Looking back, I laugh at what I thought I “needed.” Through this journey of abandonment, letting go of what the world tells me I need and grabbing ahold of what the Lord tells me I need, HIM, I have found freedom. I have learned how to not only say that I trust the Lord for provision but how to rest in that trust.
Laying down each item opened a new space for the Lord to fill. I began to realize that with each piece I let go of, the Lord filled me 10 fold. But I’m not just referring to the things in my backpack, but also things in my life that I have held on to. Shame, unforgivness, fear, doubt, worry, insecurity, lies….

Abandonment for me, has been this beautiful process of stripping everything I am, letting go of my control, and climbing the mountain with my hands wide open. It has been a journey of walking away from “things” and sitting at the feet of Jesus. He has brought healing, growth, and immeasurably more.

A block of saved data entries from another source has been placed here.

(** * cpputils: detached tasks, shared task handles, the fixed-size array
      and the scoped pointer

    A shallow embedding of the headers of the repository:

    - the two [TaskManager] headers (the instance-based one with [global()]
      and the static singleton one with [instance()]), whose [spawn],
      [worker], [set_value], [spawn_with_result] and [wait_all] have the same
      bodies up to the way the manager object is reached;
    - the [Task<R>] header built on [std::packaged_task] and
      [std::shared_future];
    - [Array<T, N>];
    - [scoped_ptr<T>], over a free store of live objects.

    Threads are modelled by an interleaving semantics: a state, a label for
    every atomic action of a thread, and a step function; an execution is a
    list of labels.  The standard-library objects the code uses
    ([std::promise], [std::future], [std::shared_future],
    [std::packaged_task]) are modelled by their effect on the shared state
    they refer to, as the C++ standard describes it. *)

From stdpp Require Import base list strings numbers gmap.

Local Open Scope Z_scope.

(** ** Exceptions, outcomes of calls *)

(** [std::future_errc]. *)
Inductive future_errc :=
| broken_promise
| future_already_retrieved
| promise_already_satisfied
| no_state.

(** The exception objects that occur: whatever a callable throws is a
    [runtime_error] carrying its [what()] text; the library throws the
    others. *)
Inductive exception :=
| runtime_error (what : string)
| future_error (code : future_errc)
| system_error
| out_of_range (what : string).

(** [what()], where the code fixes its text: the message an exception was
    constructed with.  The text of an exception the library throws is the
    implementation's and is not modelled. *)
Definition what (e : exception) : option string :=
  match e with
  | runtime_error w => Some w
  | out_of_range w => Some w
  | future_error _ => None
  | system_error => None
  end.

(** A call that comes back either returns or throws. *)
Inductive outcome (X : Type) :=
| Returns (x : X)
| Raises (e : exception).
Arguments Returns {X} x.
Arguments Raises {X} e.

(** A callable handed to [spawn] may also never come back. *)
Inductive behaviour (X : Type) :=
| Halts (o : outcome X)
| Diverges.
Arguments Halts {X} o.
Arguments Diverges {X}.

(** What is handed to [spawn] or to the constructor of [Task]: a callable
    whose result type is [R], or one whose result type is [void].  [A] is
    what the argument pack [args...] carries.  Both headers hand the pack on
    as [std::forward(args)...], which compiles for the empty pack only:
    [TaskManager.spawn_pack] and [Task.construct] take the pack as a list
    and say so; the steps of a task that exists are stated for every
    [A]. *)
Inductive callable (A R : Type) :=
| Fn (f : A -> behaviour R)
| FnVoid (f : A -> behaviour unit).
Arguments Fn {A R} f.
Arguments FnVoid {A R} f.


(** The callable, applied to [a], comes back: it returns or it throws. *)
Definition comes_back {A R : Type} (c : callable A R) (a : A) : Prop :=
  match c with
  | Fn f => f a <> Diverges
  | FnVoid f => f a <> Diverges
  end.

(** ** The shared state of a promise / future pair *)

Module Future.
Section Future.
Context {R : Type}.

(** The result slot.  [ResolvedVoid] is the ready state of a
    [promise<void>]: ready, no value, no exception. *)
Inductive slot :=
| Pending
| Resolved (v : R)
| ResolvedVoid
| Failed (e : exception).

Definition terminal (s : slot) : bool :=
  match s with Pending => false | _ => true end.

(** Shared states live on a heap and are named by their index. *)
Local Notation loc := nat (only parsing).
Local Notation heap := (list slot) (only parsing).

(** [promise::set_value(v)]: stores the value and makes the state ready;
    throws [promise_already_satisfied] when the state is ready already. *)
Definition promise_set_value (v : R) (s : slot) : outcome unit * slot :=
  match s with
  | Pending => (Returns tt, Resolved v)
  | _ => (Raises (future_error promise_already_satisfied), s)
  end.

(** [promise<void>::set_value()]. *)
Definition promise_set_value_void (s : slot) : outcome unit * slot :=
  match s with
  | Pending => (Returns tt, ResolvedVoid)
  | _ => (Raises (future_error promise_already_satisfied), s)
  end.

(** [promise::set_exception(p)]. *)
Definition promise_set_exception (e : exception) (s : slot)
  : outcome unit * slot :=
  match s with
  | Pending => (Returns tt, Failed e)
  | _ => (Raises (future_error promise_already_satisfied), s)
  end.

(** [~promise()] (and [~packaged_task()]): abandons the shared state; a
    state that is not ready receives [future_error(broken_promise)] and
    becomes ready. *)
Definition promise_abandon (s : slot) : slot :=
  match s with
  | Pending => Failed (future_error broken_promise)
  | _ => s
  end.

(** A [std::future]: it refers to a shared state, or to none once [get]
    has been called (or when default-constructed). *)
Record future := { fstate : option loc }.

Definition future_of (p : loc) : future := {| fstate := Some p |}.
Definition no_future : future := {| fstate := None |}.

Definition valid (f : future) : bool :=
  match fstate f with Some _ => true | None => false end.

(** What a call of [get] or [wait] does for its caller. *)
Inductive get_result :=
| Blocked                      (* the state is not ready: the caller is suspended *)
| GotValue (v : R)             (* returns the stored value *)
| GotVoid                      (* returns, nothing to return *)
| Rethrown (e : exception)     (* rethrows the stored exception *)
| NoState.                     (* valid() was false: undefined by the standard,
                                  future_error(no_state) in libstdc++ and libc++ *)

Definition read (s : slot) : get_result :=
  match s with
  | Pending => Blocked
  | Resolved v => GotValue v
  | ResolvedVoid => GotVoid
  | Failed e => Rethrown e
  end.

(** [std::future::get()]: waits for the state to be ready, moves the
    outcome out and releases the shared state, so that [valid()] is false
    afterwards. *)
Definition get (h : heap) (f : future) : get_result * future :=
  match fstate f with
  | None => (NoState, f)
  | Some p =>
      match h !! p with
      | None => (NoState, f)
      | Some Pending => (Blocked, f)
      | Some s => (read s, no_future)
      end
  end.

(** [std::future::wait()]: waits for the state to be ready; returns
    nothing and throws nothing; the future stays valid. *)
Inductive wait_result := WaitBlocked | WaitReturned | WaitNoState.
(** C3: on an executed, open cursor, [fetchone] at the end of the rows
    returns [None]; a [fetchmany] or [fetchall] that asks for at least the
    rows that remain decodes exactly those, so it returns that many rows,
    none at the end, and fails only if a row fails to decode; after an
    [execute] that returns the row count 0 with descriptions [fetchall]
    returns the empty list; and with no rows every fetch raises
    [DataError] "no rows to fetch". *)
Theorem fetch_at_the_end :
  (forall self rows,
     executed_open self -> _rows self = Some rows ->
     _idx self = Z.of_nat (length rows) ->
     fetchone self = (self, Ok None)) /\
  (forall self rows size,
     executed_open self -> _rows self = Some rows ->
     0 ≤ _idx self ≤ Z.of_nat (length rows) ->
     Z.of_nat (length rows) - _idx self ≤ size ->
     let rest := drop (Z.to_nat (_idx self)) rows in
     let at_end := set_idx (Z.of_nat (length rows)) self in
     fetchmany (Some size) self = _parse_rows rest at_end /\
     (size = _rowcount self -> fetchall self = _parse_rows rest at_end) /\
     (_parse_rows rest at_end).1 = at_end /\
     (rest = [] -> fetchmany (Some size) self = (at_end, Ok [])) /\
     (forall self' out,
        fetchmany (Some size) self = (self', Ok out) ->
        Z.of_nat (length out) = Z.of_nat (length rows) - _idx self)) /\
  (forall connection query parameters set_parameters cl cl' self self',
     closed self = false ->
     execute connection query parameters set_parameters (cl, self)
     = ((cl', self'), Ok 0) ->
     _descriptions self' ≠ None ->
     fetchall self' = (self', Ok [])) /\
  (forall self,
     executed_open self -> _rows self = None ->
     fetchone self = (self, Raise (DataError "no rows to fetch")) /\
     (forall size,
        fetchmany size self = (self, Raise (DataError "no rows to fetch")))
     /\ fetchall self = (self, Raise (DataError "no rows to fetch"))).
Proof.
  split; [|split; [|split]].
  - intros self rows Hopen Hrows Hidx.
    destruct (executed_open_not_closed _ Hopen) as [Hc Hn].
    unfold fetchone, _get_next_range. unfold_M. rewrite Hc.
    rewrite bool_decide_eq_false_2 by done. rewrite Hrows. simpl.
    rewrite Z.min_r by lia. rewrite bool_decide_eq_true_2 by lia.
    by rewrite <- Hidx, set_idx_same.
  - intros self rows size Hopen Hrows Hidx Hsize rest at_end.
    destruct (executed_open_not_closed _ Hopen) as [Hc Hn].
    assert (forall n, Z.of_nat (length rows) - _idx self ≤ n ->
      (range ← _get_next_range n; rows ← rows_not_None;
       _parse_rows (Py.slice rows range.1 range.2)) self
      = _parse_rows rest at_end) as Hbody.
    { intros n Hn'. unfold _get_next_range, rows_not_None. unfold_M.
      rewrite Hrows. simpl. rewrite Hrows.
      rewrite Z.min_r by lia. by rewrite slice_rest. }
    assert (fetchmany (Some size) self = _parse_rows rest at_end) as Hmany.
    { unfold fetchmany, check_not_closed, check_query_executed, cursor_of,
        Cursor_HasCursor. rewrite Hc.
      rewrite bool_decide_eq_false_2 by done.
      rewrite <- (Hbody size Hsize). done. }
    split; [done|]. split; [|split; [|split]].
    + intros ->. unfold fetchall, check_not_closed, check_query_executed,
        cursor_of, Cursor_HasCursor. rewrite Hc.
      rewrite bool_decide_eq_false_2 by done.
      rewrite <- (Hbody (_rowcount self) Hsize).
      unfold rowcount, check_not_closed, cursor_of, Cursor_HasCursor.
      unfold mbind at 1. unfold M_bind at 1. by rewrite Hc.
    + apply parse_rows_cursor.
    + intros Hrest. by rewrite Hmany, Hrest.
    + intros self' out. rewrite Hmany. intros Hout.
      apply parse_rows_length in Hout. subst rest.
      rewrite length_drop in Hout. lia.
  - intros connection query parameters set_parameters cl cl' self self'
      Hopen Hrun Hdescr.
    destruct (execute_ok _ _ _ _ _ _ _ _ _ Hopen Hrun)
      as (queries & sets & _ & Hcollect & _ & _ & -> & Hcount).
    apply collect_paired in Hcollect.
    destruct sets as [|[[count descr] rows] rest]; [done|].
    apply Forall_cons_1 in Hcollect as [Hpaired _].
    unfold paired in Hpaired. simpl in *. subst count.
    destruct rows as [rows|]; [|by destruct Hdescr; apply Hpaired].
    unfold fetchall, rowcount, _get_next_range, rows_not_None. unfold_M.
    simpl. rewrite Z.min_l by lia. by rewrite slice_empty.
  - intros self Hopen Hrows.
    destruct (executed_open_not_closed _ Hopen) as [Hc Hn].
    unfold fetchone, fetchmany, fetchall, rowcount, arraysize,
      _get_next_range. unfold_M. rewrite Hc.
    rewrite bool_decide_eq_false_2 by done. rewrite Hrows.
    repeat split. intros [size|]; simpl; by rewrite Hrows.
Qed.
End FetchProperties2.
(** * Music-Folder-Organizer: a shallow embedding of [music_folder_organizer.py]

    The development follows the source file top to bottom:
    - text: [sanitize_folder_name], the pieces of [str] the program uses;
    - [pathlib] paths: the [/] operator, [name], [suffix];
    - the file system the program runs on, as a tree of named entries;
    - the operations on it: [os.mkdir], [Path.mkdir], [os.rename],
      [os.unlink], [shutil.copy2], [shutil.move], [open], [Path.rglob];
    - the program: [print_errors], [get_music_info], [move_music_file],
      [delete_empty_folders], [process_batch], [process_music_folder];
    - the properties of the specification, one theorem each.

    Modelling conventions.  A Python [str] is kept as the bytes of its
    UTF-8 encoding, a byte outside a well-formed encoding standing for the
    lone surrogate by which Python keeps an undecodable byte of a file name.
    What the program takes from its surroundings is a parameter of the
    development ([Platform]): the upper-casing of Unicode, the working
    directory, the devices the directories lie on.  A run of the program
    owns its file system: no other process changes the tree while it runs,
    and the tree has no symbolic links and no entry the user may not read
    or write, except the directories marked as refusing their removal.
    The manifest is a file of the tree; its rows are kept in the world next
    to the tree, and a row is written when it can be encoded: a failure of
    the device under the open manifest is not modelled. *)

From Stdlib Require Import ZArith Ascii String List Bool Lia.
From stdpp Require Import base option strings list gmap.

I lift up my eyes to the mountains—
where does my help come from?
2 My help comes from the Lord,
the Maker of heaven and earth.
Psalm 121:1,2

Abandonment is sweet, and God is sweeter.

Today I stared at my stuff and laughed a little. I thought to myself that I probably shouldn’t drop anymore clothes or else I’d actually not have anything to wear the last month of the race! At first this whole process of getting rid of things began because I didn’t want to carry all my stuff through airports and 42hr long travel days. But then it turned into something else and was no longer about the weight but about allowing the Lord to be my comfort, my provider, my attention, and ultimately my life. Going into month 11th I will only have what is seen in the picture. A small backpack that holds the essentials(clothes included), my killer whale PillowPet (yes an essential) and my Taylor Swift blanket (again, an essential).